Paraíso registra 19 novos casos de HIV em 2025 e mantém mais de 250 pacientes em acompanhamento
Ambulatório de Infectologia (SAE/CTA) amplia PrEP e mantém oferta de testagem, orientação e acompanhamento no município
São
Sebastião do Paraíso registrou 19 novos casos de infecção pelo HIV em 2025 e
mantém mais de 250 pacientes em acompanhamento regular, em tratamento. Os dados
são do Ambulatório de Infectologia da Secretaria Municipal de Saúde.
Segundo
Dayana Vilas Boas Silva, enfermeira e coordenadora do Ambulatório de
Infectologia, o serviço funciona como SAE/CTA — Serviço de Atendimento
Especializado e Centro de Testagem e Aconselhamento — concentrando o cuidado
contínuo a pessoas vivendo com HIV e a oferta de testagem e orientação, com
atendimento sigiloso e preservação da privacidade dos usuários.
Além do
acompanhamento clínico, o relatório do setor aponta avanço na estratégia de
prevenção, com destaque para a ampliação da Profilaxia Pré-Exposição (PrEP). Em
2025, o serviço registrou mais de 150 pacientes cadastrados na PrEP. A
ampliação da Profilaxia Pré-Exposição (PrEP) significa o aumento do número de
pessoas atendidas pelo serviço que utilizam medicamentos para prevenir a
infecção pelo HIV antes da exposição ao vírus, com acompanhamento regular,
exames periódicos e orientação oferecidos pelo SUS.
O
ambulatório também mantém a oferta da Profilaxia Pós-Exposição (PEP), indicada
em situações de possível exposição ao HIV. Durante o atendimento, é realizada a
testagem rápida para HIV, sífilis e hepatites B e C, além da oferta de
imunizações, conforme o relatório.
Ao longo
de 2025, a unidade contabilizou 7.186 atendimentos e realizou 14.361
procedimentos de saúde, volume que, segundo o documento, reflete a demanda do
serviço e a necessidade de manter o fluxo organizado para garantir acolhimento
e início oportuno do tratamento.
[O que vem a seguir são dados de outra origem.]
(* ===== verification/Crypto.v ===== *)
(** * Encryption engines and the repository key (crates/vykar-crypto)

    The trait [CryptoEngine] of src/lib.rs is a record of its methods with the
    class [LawfulEngine] of what the object format relies on; the plaintext
    engine and the AEAD engines of src/aes_gcm.rs and src/chacha20_poly1305.rs
    (the same code over two ciphers) are its implementations.  The ciphers of
    the aes-gcm and chacha20poly1305 crates, Argon2 and MessagePack are
    third-party code: classes with their documented behaviour.  Random bytes
    are arguments. *)

From S2P Require Import Prelude Types.
#[local] Open Scope string_scope.
#[local] Open Scope list_scope.
#[local] Open Scope Z_scope.

(** ** Third-party interfaces *)

(** An AEAD cipher with 12-byte nonces and 16-byte tags: [aead_seal] gives the
    ciphertext and the tag (it refuses messages that are too long),
    [aead_open] verifies the tag first.  Both are deterministic, and a message
    opens exactly when it is the one sealed. *)
Class Aead := {
  aead_seal : bytes -> bytes -> bytes -> bytes -> option (bytes * bytes);
  aead_open : bytes -> bytes -> bytes -> bytes -> bytes -> option bytes;
  aead_tag_length : forall k n aad p c t, aead_seal k n aad p = Some (c, t) -> length t = 16%nat;
  aead_open_iff : forall k n aad p c t,
    aead_open k n aad c t = Some p <-> aead_seal k n aad p = Some (c, t);
}.

(** A toy cipher, the witness that the laws can hold: the identity with a
    16-byte tag over nonce and associated data. *)
Definition toy_tag (n aad : bytes) : bytes := take 16 (rev aad ++ n ++ replicate 16 0).
Definition toy_seal (k n aad p : bytes) : option (bytes * bytes) := Some (p, toy_tag n aad).
Definition toy_open (k n aad c t : bytes) : option bytes :=
  if bool_decide (t = toy_tag n aad) then Some c else None.

#[export] Program Instance toy_aead : Aead := {|
  aead_seal := toy_seal;
  aead_open := toy_open;
|}.
Next Obligation.
  unfold toy_seal. intros k n aad p c t [= <- <-]. unfold toy_tag.
  rewrite length_take, !length_app, length_replicate. lia.
Qed.
Next Obligation.
  unfold toy_seal, toy_open. intros. case_bool_decide; subst; naive_solver.
Qed.

(** ** The engine trait *)

Definition NONCE_LEN : nat := 12.
Definition TAG_LEN : nat := 16.

(** [encrypt] and [encrypt_in_place_detached] draw a nonce: their first
    argument.  The latter returns the buffer it has overwritten beside the
    nonce and the tag; [decrypt_into] the new contents of its output buffer. *)
Record CryptoEngine := mkEngine {
  encrypt : bytes -> bytes -> bytes -> res bytes;
  decrypt : bytes -> bytes -> res bytes;
  encrypt_in_place_detached : bytes -> bytes -> bytes -> res (bytes * bytes * bytes);
  decrypt_into : bytes -> bytes -> res bytes;
  is_encrypting : bool;
  chunk_id_key : bytes;
}.

(** What the object format needs of an engine. *)
Class LawfulEngine (e : CryptoEngine) : Prop := {
  decrypt_encrypt : forall nonce p aad d,
    length nonce = NONCE_LEN -> encrypt e nonce p aad = Ok d -> decrypt e d aad = Ok p;
  decrypt_into_eq : forall d aad, decrypt_into e d aad = decrypt e d aad;
  in_place_plain : is_encrypting e = false -> forall nonce p aad, encrypt e nonce p aad = Ok p;
  in_place_eq : is_encrypting e = true -> forall nonce p aad,
    length nonce = NONCE_LEN ->
    encrypt e nonce p aad =
    (fun '(c, n, t) => n ++ c ++ t) <$> encrypt_in_place_detached e nonce p aad /\
    (forall c n t, encrypt_in_place_detached e nonce p aad = Ok (c, n, t) -> length n = NONCE_LEN);
}.

Definition PlaintextEngine (key : bytes) : CryptoEngine := {|
  encrypt := fun _ p _ => Ok p;
  decrypt := fun d _ => Ok d;
  encrypt_in_place_detached := fun _ b _ => Ok (b, replicate 12 0, replicate 16 0);
  decrypt_into := fun d _ => Ok d;
  is_encrypting := false;
  chunk_id_key := key;
|}.

(** [split_at]. *)
Definition split_at {A} (n : nat) (l : list A) : list A * list A := (take n l, drop n l).

Section AeadEngine.
Context `{Aead}.

(** [Aead::encrypt] and [Aead::decrypt] of the crates: the tag follows the
    ciphertext. *)
Definition aead_encrypt (k n aad p : bytes) : option bytes :=
  (fun '(c, t) => c ++ t) <$> aead_seal k n aad p.
Definition aead_decrypt (k n aad ct : bytes) : option bytes :=
  if (length ct <? TAG_LEN)%nat then None
  else let '(c, t) := split_at (length ct - TAG_LEN) ct in aead_open k n aad c t.

(** [Aes256GcmEngine] and [ChaCha20Poly1305Engine]. *)
Definition aead_engine_encrypt (k nonce p aad : bytes) : res bytes :=
  match aead_encrypt k nonce aad p with
  | None => Err (Other "encrypt")
  | Some ct => Ok (nonce ++ ct)
  end.

Definition aead_engine_decrypt (k d aad : bytes) : res bytes :=
  if (length d <? NONCE_LEN + TAG_LEN)%nat then Err DecryptionFailed
  else
    let '(nonce, ct) := split_at NONCE_LEN d in
    ok_or (aead_decrypt k nonce aad ct) DecryptionFailed.

Definition aead_engine_decrypt_into (k d aad : bytes) : res bytes :=
  if (length d <? NONCE_LEN + TAG_LEN)%nat then Err DecryptionFailed
  else
    let '(nonce, ct_and_tag) := split_at NONCE_LEN d in
    let '(c, t) := split_at (length ct_and_tag - TAG_LEN) ct_and_tag in
    ok_or (aead_open k nonce aad c t) DecryptionFailed.

Definition aead_engine_in_place (k nonce buf aad : bytes) : res (bytes * bytes * bytes) :=
  match aead_seal k nonce aad buf with
  | None => Err (Other "encrypt")
  | Some (c, t) => Ok (c, nonce, t)
  end.

Definition AeadEngine (k id_key : bytes) : CryptoEngine := {|
  encrypt := aead_engine_encrypt k;
  decrypt := aead_engine_decrypt k;
  encrypt_in_place_detached := aead_engine_in_place k;
  decrypt_into := aead_engine_decrypt_into k;
  is_encrypting := true;
  chunk_id_key := id_key;
|}.

Lemma split_at_app {A} (l1 l2 : list A) n :
  n = length l1 -> split_at n (l1 ++ l2) = (l1, l2).
Proof. intros ->. unfold split_at. by rewrite take_app_length, drop_app_length. Qed.

Lemma aead_decrypt_app k n aad c t :
  length t = TAG_LEN -> aead_decrypt k n aad (c ++ t) = aead_open k n aad c t.
Proof.
  intros Ht. unfold aead_decrypt. rewrite length_app, Ht.
  destruct (Nat.ltb_spec (length c + TAG_LEN) TAG_LEN); [lia|].
  rewrite split_at_app by lia. done.
Qed.

(** Decryption succeeds exactly on sealed messages. *)
Lemma aead_decrypt_Some k n aad ct p :
  aead_decrypt k n aad ct = Some p <->
  exists c t, ct = c ++ t /\ length t = TAG_LEN /\ aead_seal k n aad p = Some (c, t).
Proof.
  split.
  - unfold aead_decrypt. destruct (Nat.ltb_spec (length ct) TAG_LEN); [done|].
    simpl. intros Ho%aead_open_iff. eexists _, _. split; [|split; [|exact Ho]].
    + by rewrite take_drop.
    + rewrite length_drop. lia.
  - intros (c & t & -> & Ht & Hs). rewrite aead_decrypt_app by done. by apply aead_open_iff.
Qed.
End AeadEngine.

#[export] Instance PlaintextEngine_lawful key : LawfulEngine (PlaintextEngine key).
Proof. split; simpl; intros; by inv_result. Qed.

#[export] Instance AeadEngine_lawful `{Aead} k id_key : LawfulEngine (AeadEngine k id_key).
Proof.
  split; simpl.
  - intros nonce p aad d Hn. unfold aead_engine_encrypt, aead_encrypt.
    destruct (aead_seal k nonce aad p) as [[c t]|] eqn:E; simpl; [|done]. intros [= <-].
    pose proof (aead_tag_length _ _ _ _ _ _ E) as Ht. unfold aead_engine_decrypt.
    rewrite !length_app, Hn, Ht. destruct (Nat.ltb_spec (NONCE_LEN + (length c + 16)) (NONCE_LEN + TAG_LEN)).
    { unfold NONCE_LEN, TAG_LEN in *. lia. }
    rewrite split_at_app by done. rewrite aead_decrypt_app by done.
    by rewrite (proj2 (aead_open_iff _ _ _ _ _ _) E).
  - intros d aad. unfold aead_engine_decrypt_into, aead_engine_decrypt.
    destruct (Nat.ltb_spec (length d) (NONCE_LEN + TAG_LEN)); [done|].
    simpl. unfold aead_decrypt.
    destruct (Nat.ltb_spec (length (drop NONCE_LEN d)) TAG_LEN) as [Hl|]; [|done].
    rewrite length_drop in Hl. lia.
  - done.
  - intros _ nonce p aad Hn. unfold aead_engine_encrypt, aead_engine_in_place, aead_encrypt.
    destruct (aead_seal k nonce aad p) as [[c t]|]; simpl; (split; [done|]); naive_solver.
Qed.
Quanto ao perfil das pessoas em tratamento
acompanhadas pelo ambulatório, 69% são homens e 31% mulheres, dado usados para
orientar ações de prevenção e cuidado.
Com o
acompanhamento contínuo e a ampliação das estratégias de prevenção e testagem,
a Secretaria Municipal de Saúde reforça que a detecção precoce e o início do
tratamento são decisivos para qualidade de vida e para reduzir a transmissão do
vírus. A orientação é que, em caso de dúvida ou necessidade de avaliação, o
morador procure a rede municipal de saúde para receber encaminhamento e
informação adequada.
CUIDADO QUE VAI ALÉM DO TRATAMENTO
Durante
o tratamento, as pessoas que vivem com HIV têm acesso a acompanhamento por uma
equipe multiprofissional, com foco na melhoria da qualidade de vida, na
garantia de direitos e no suporte emocional. Segundo a psicóloga Larissa
Roberta Vicentini, que integra a equipe do Ambulatório de Infectologia, o apoio
psicológico é fundamental para ajudar na adesão regular aos cuidados de saúde,
especialmente diante das mudanças de rotina e de estilo de vida exigidas pelo
tratamento.
Ela
destaca que o acompanhamento psicológico também é essencial para o enfrentamento
e a superação do preconceito e da discriminação que ainda persistem na
sociedade. “Esse estigma tem raízes históricas, ligadas à epidemia de Aids na
década de 1980, e ainda impacta diretamente a saúde emocional das pessoas que
vivem com HIV”, explica.
Larissa
reforça que o tratamento oferecido pelo SUS é gratuito e conta com suporte
especializado bem estruturado, o que permite que a pessoa mantenha qualidade de
vida, saúde e interrompa a cadeia de transmissão ao alcançar a carga viral
indetectável. “Hoje sabemos que indetectável é igual a intransmissível. A
pessoa pode manter sua vida social, profissional e afetiva-sexual como qualquer
outra”, afirma.
De acordo com a psicóloga, atualmente o prejuízo mais grave à saúde dessa população não está no tratamento em si, mas no impacto psicológico causado pelo medo e pela sorofobia, termo usado para definir a discriminação contra pessoas soropositivas. “Por isso, trabalhar a autoestima, o senso de segurança quanto aos direitos, o pertencimento, a confiança no tratamento e habilidades sociais, como a comunicação, é essencial para garantir uma saúde integral”, conclui.